Factor VIII concentrate

Factor VIII preparations can be derived from human plasma or produced by recombinant technology. Recombinant Factor VIII is the product of choice for treating hemophilia A because it is derived from hamster cell lines and thought to be very safe in regard to transmitting human infectious organisms. Human plasma-derived Factor VIII concentrate (anti-hemophilic factor, AHF) is prepared by fractionation of pooled human plasma that is frozen soon after phlebotomy. Factor VIII concentrate is indicated for treatment or prevention of bleeding episodes in hemophilia A patients with moderate-to severe congenital Factor VIII deficiency.

Factor IX Concentrates

  • Recombinant and plasma-derived Factor IX concentrates are available.
  • Recombinant Factor IX is the treatment of choice for new patients with hemophilia B.
  • Factor IX concentrates are used for the treatment of patients with Factor IX deficiency, commonly known as hemophilia B.

Albumin and Plasma Protein Fraction

  • Albumin is derived from donor plasma obtained from whole blood donation or plasmapheresis (apheresis specific for plasma). It is composed of 96% albumin, 4% globulin and other proteins and is prepared by a cold fractionation process. These products do not transmit viral diseases.
  • Plasma Protein Fraction (PPF) is a similar product that contains 83% albumin and 17% globulin.
  • Albumin is used in patients whose volume of blood is dangerously low (hypovolemic) and who have low concentrations of proteins in their blood (hypoproteinemic). Indications for PPF are the same.

Immune Globulin

Immune globulins are preparations of antibodies that protect against certain diseases and are derived from pools of human plasma.

  • Gammaglobulin preparations and specific hyperimmune globulin preparations with high titers against specific infectious agents or toxins are available for intramuscular use (IMIG). Intramuscular products are given primarily for disease protection or prophylaxis.
  • Intravenous gammaglobulin (IVIG) preparations provide a mechanism to achieve peak levels of IgG immediately after infusion.
  • Immune globulin preparations can be used to provide passive antibody prophylaxis for susceptible individuals exposed to certain diseases and a replacement therapy in primary immunodeficiency states.

Synthetic volume expanders

Synthetic volume expanders are solutions that are manufactured and are not derived from human blood.
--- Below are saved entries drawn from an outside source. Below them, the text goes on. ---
(** [round(a / b, 6)], for [0 <= a <= b]. *)
Lemma float_round_normalized a b q :
  0 <= a <= b -> 0 < b -> int_truediv a b = Ok q -> normalized a b (float_round q 6).
Proof.
  intros Hab Hb Hq.
  pose proof (int_truediv_rounded a b q Hab Hb Hq) as Hr.
  pose proof (int_truediv_unit_form a b q Hab Hq) as [-> | (m & e & -> & He & Hm)].
  - exists (S754_zero false), 0. split; [exact Hr | ].
    split; [ | split; [lia | split; reflexivity]].
    exists 0, 0. cbn. repeat split; lia.
  - pose proof (pow2_pos (- e) ltac:(lia)) as Hp.
    set (k := div_nearest_even (Z.pos m * 10 ^ 6) (2 ^ (- e))).
    assert (Hk : 0 <= k <= 10 ^ 6).
    { subst k. split.
      - pose proof (div_nearest_even_bounds (Z.pos m * 10 ^ 6) _ Hp).
        assert (0 <= Z.pos m * 10 ^ 6 / 2 ^ (- e)) by (apply Z.div_pos; lia). lia.
      - rewrite <- (div_nearest_even_exact (10 ^ 6) (2 ^ (- e)) Hp) at 2.
        apply div_nearest_even_mono; [exact Hp | ]. lia. }
    exists (S754_finite false m e), k. split; [exact Hr | ].
    split; [ | split; [exact Hk | ]].
    + exists (Z.pos m), e. split; [lia | split].
      * cbn [float_value]. rewrite Z.sub_diag. lia.
      * apply div_nearest_even_spec. exact Hp.
    + unfold float_round.
      replace (0 <=? e) with false by (symmetry; apply Z.leb_gt; lia).
      fold k. destruct (Z.eqb_spec k 0) as [Hk0 | Hk0].
      * rewrite Hk0. split; reflexivity.
      * apply div_pos_rounded. lia.
Qed.

Local Close Scope Z_scope.

(** ** The frame loop of [analyze_frames] *)

Lemma Ok_inj {A : Type} (a b : A) : Ok a = Ok b -> a = b.
Proof. congruence. Qed.

Lemma for_each_app {S X : Type} (body : S -> X -> result S) xs ys st :
  for_each body (xs ++ ys) st = (st' <- for_each body xs st ;; for_each body ys st').
Proof.
  revert st. induction xs as [ | x xs IH]; intros st; cbn; [reflexivity | ].
  destruct (body st x) as [st' | e]; cbn; [apply IH | reflexivity].
Qed.

(** A threshold is converted, or the comparison raises. *)
Lemma threshold_converts_dec threshold :
  threshold_converts threshold \/ float_of_int threshold = Raised OverflowError.
Proof.
  unfold threshold_converts, float_of_int.
  destruct (Float64.of_Z threshold); auto.
Qed.

(** The flags of a frame, as [column_blackness] returns them. *)
Lemma column_blackness_eq img threshold :
  threshold_converts threshold ->
  column_blackness img threshold =
  Ok (map (flag_at threshold img) (seq 0 (width img)),
      mean_axis0 (width img) (np_array img)).
Proof.
  intros Hthr. unfold column_blackness. rewrite Hthr. cbn [bind].
  unfold mean_axis0, flag_at. rewrite map_map. reflexivity.
Qed.

Lemma column_blackness_overflow img threshold :
  float_of_int threshold = Raised OverflowError ->
  column_blackness img threshold = Raised OverflowError.
Proof.
  intros Hthr. unfold column_blackness. rewrite Hthr. reflexivity.
Qed.

Lemma loop_body_first threshold img store n :
  threshold_converts threshold ->
  loop_body threshold
    {| ls_first := None; ls_col_means_store := store; ls_n := n |} img
  = Ok {| ls_first :=
            Some {| ff_counts :=
                      astype_int (map (flag_at threshold img) (seq 0 (width img)));
                    ff_width := width img;
                    ff_height := height img |};
          ls_col_means_store := store ++ [mean_axis0 (width img) (np_array img)];
          ls_n := (n + 1)%Z |}.
Proof.
  intros Hthr. unfold loop_body. rewrite column_blackness_eq by exact Hthr. reflexivity.
Qed.

Lemma loop_body_next threshold img ff store n :
  threshold_converts threshold ->
  width img = ff_width ff ->
  loop_body threshold
    {| ls_first := Some ff; ls_col_means_store := store; ls_n := n |} img
  = Ok {| ls_first :=
            Some {| ff_counts :=
                      iadd (ff_counts ff)
                        (astype_int (map (flag_at threshold img) (seq 0 (ff_width ff))));
                    ff_width := ff_width ff;
                    ff_height := ff_height ff |};
          ls_col_means_store := store ++ [mean_axis0 (width img) (np_array img)];
          ls_n := (n + 1)%Z |}.
Proof.
  intros Hthr Hw. unfold loop_body. rewrite column_blackness_eq by exact Hthr. cbn.
  rewrite Hw, Nat.eqb_refl. reflexivity.
Qed.

Lemma loop_body_mismatch threshold img ff store n :
  threshold_converts threshold ->
  width img <> ff_width ff ->
  loop_body threshold
    {| ls_first := Some ff; ls_col_means_store := store; ls_n := n |} img
  = Raised (RuntimeError widths_vary).
Proof.
  intros Hthr Hw. unfold loop_body. rewrite column_blackness_eq by exact Hthr. cbn.
  apply Nat.eqb_neq in Hw. rewrite Hw. reflexivity.
Qed.
(** The keywords of [generateTopicSummary], whatever the order in which
    the word counts are ranged over: at most ten, pairwise different,
    each a field of more than one byte that occurs at least three times
    in the contents; and when at most ten words qualify, the keywords
    are all of them. *)
Theorem generateTopicSummary_keywords (Fields : string -> list string)
    (range_order : gomap nat -> gomap nat) (contents : list string) :
  (forall m, Permutation (range_order m) m) ->
  let kws := keywords (generateTopicSummary Fields range_order contents) in
  List.length kws <= 10 /\
  NoDup kws /\
  (forall w, In w kws ->
     1 < String.length w /\ 3 <= occurrences Fields contents w) /\
  (List.length (frequent_words Fields contents) <= 10 ->
   Permutation kws (frequent_words Fields contents)).
Proof.
  intros Hperm kws. subst kws. unfold generateTopicSummary. cbn [keywords].
  rewrite collect_keywords_filter.
  set (full := map fst (filter is_keyword (range_order (count_words Fields contents)))).
  assert (Permutation full (frequent_words Fields contents)) as Hfull.
  { unfold full.
    apply (Permutation_trans
             (l' := map fst (filter is_keyword (count_words Fields contents))));
      [|apply keyword_entries].
    apply Permutation_map. apply Permutation_filter. apply Hperm. }
  assert (NoDup full) as Hnd.
  { apply (Permutation_NoDup (Permutation_sym Hfull)).
    unfold frequent_words. apply NoDup_filter, NoDup_nodup. }
  assert (forall w, In w full ->
            1 < String.length w /\ 3 <= occurrences Fields contents w) as Hin.
  { intros w Hw. apply (Permutation_in _ Hfull) in Hw.
    unfold frequent_words in Hw. apply filter_In in Hw as [Hw Hc].
    apply nodup_In, filter_In in Hw as [_ Hl].
    split; [now apply Nat.ltb_lt|]. now apply Nat.leb_le. }
  destruct (Nat.ltb_spec 10 (List.length full)) as [Hlt|Hle].
  - split; [rewrite length_firstn; lia|].
    split; [now apply QuotesFacts.NoDup_firstn|].
    split; [intros w Hw; apply Hin; eapply QuotesFacts.In_firstn, Hw|].
    intros H. rewrite (Permutation_length Hfull) in Hlt. lia.
  - repeat split; auto; apply Hin; assumption.
Qed.
(* ===== verification/_CoqProject ===== *)
-Q . S2P
Prelude.v
Task.v
RustInt.v
RustStr.v
RustPath.v
RustF64.v
F64Text.v
HashOrder.v
BTree.v
Ranges.v
RList.v
RSet.v
RHash.v
RSortedSet.v
Glob.v
Resp.v
Clock.v
Store.v
Database.v
Keyspace.v
Refinement.v
KeyOps.v
SetAlgebra.v
Invariant.v
PubSub.v
FileSystem.v
Aof.v
Snapshot.v
World.v
Command.v
Execute.v
Dispatch.v
ReadOnly.v
ErrorReply.v
Effects.v
Session.v
Config.v
Server.v
Wire.v
SelectLoop.v
Recovery.v
Durability.v
Crash.v
Restore.v
Connection.v
Registry.v
System.v
LogGrows.v
Torn.v
Lapsed.v
Linearize.v
Concrete.v
Tests.v
ValueTheorems.v
StoreTheorems.v
ProtocolTheorems.v
PersistenceTheorems.v
ServerTheorems.v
When patients do not need the benefits of blood transfusion, such as the oxygen-carrying capacity from red blood cells, but need the volume of their body fluids increased, these solutions may be given intravenously.

  • Solutions such as normal saline and Ringer’s Lactate are compatible with plasma. Normal saline contains only sodium and chloride ions, while Ringer’s lactate also contains potassium, calcium and lactate. Solutions such as normal saline and Ringer’s Lactate alone expand the plasma volume temporarily as they rapidly cross capillary membranes.
  • Solutions used for volume expansion include Dextran and hydroxyethyl starch (HES). Both Dextran and HES are useful as volume expanders in hemorrhagic shock (shock resulting from extreme blood loss) and the treatment of burns.

Blood processing

Leuko-reduced blood products

This type of component is prepared by removing all or most of the white blood cells (WBCs, leukocytes) from the component. The use of leuko-reduced blood products (red blood cells, platelets) is indicated for patients who have repeated febrile (fever) transfusion reactions. The use of these components has also been shown to reduce the formation of HLA antibodies (antibodies directed against human leukocyte antigens, markers found on WBCs). It also reduces the risk of transfusion-transmissable CMV (cytomegalovirus).

Irradiated blood products

These are blood components that have been exposed to gamma rays or X-rays. This process prevents transfusion-related graft versus host disease (TA-GVHD), a condition in which the white blood cells from the donor produce an immune response against (attack) recipient’s cells. Irradiation prevents donor white blood cells from replicating in the recipient and prevents complications from TA-GVHD. Irradiated blood products are indicated for use in patients with compromised immune systems.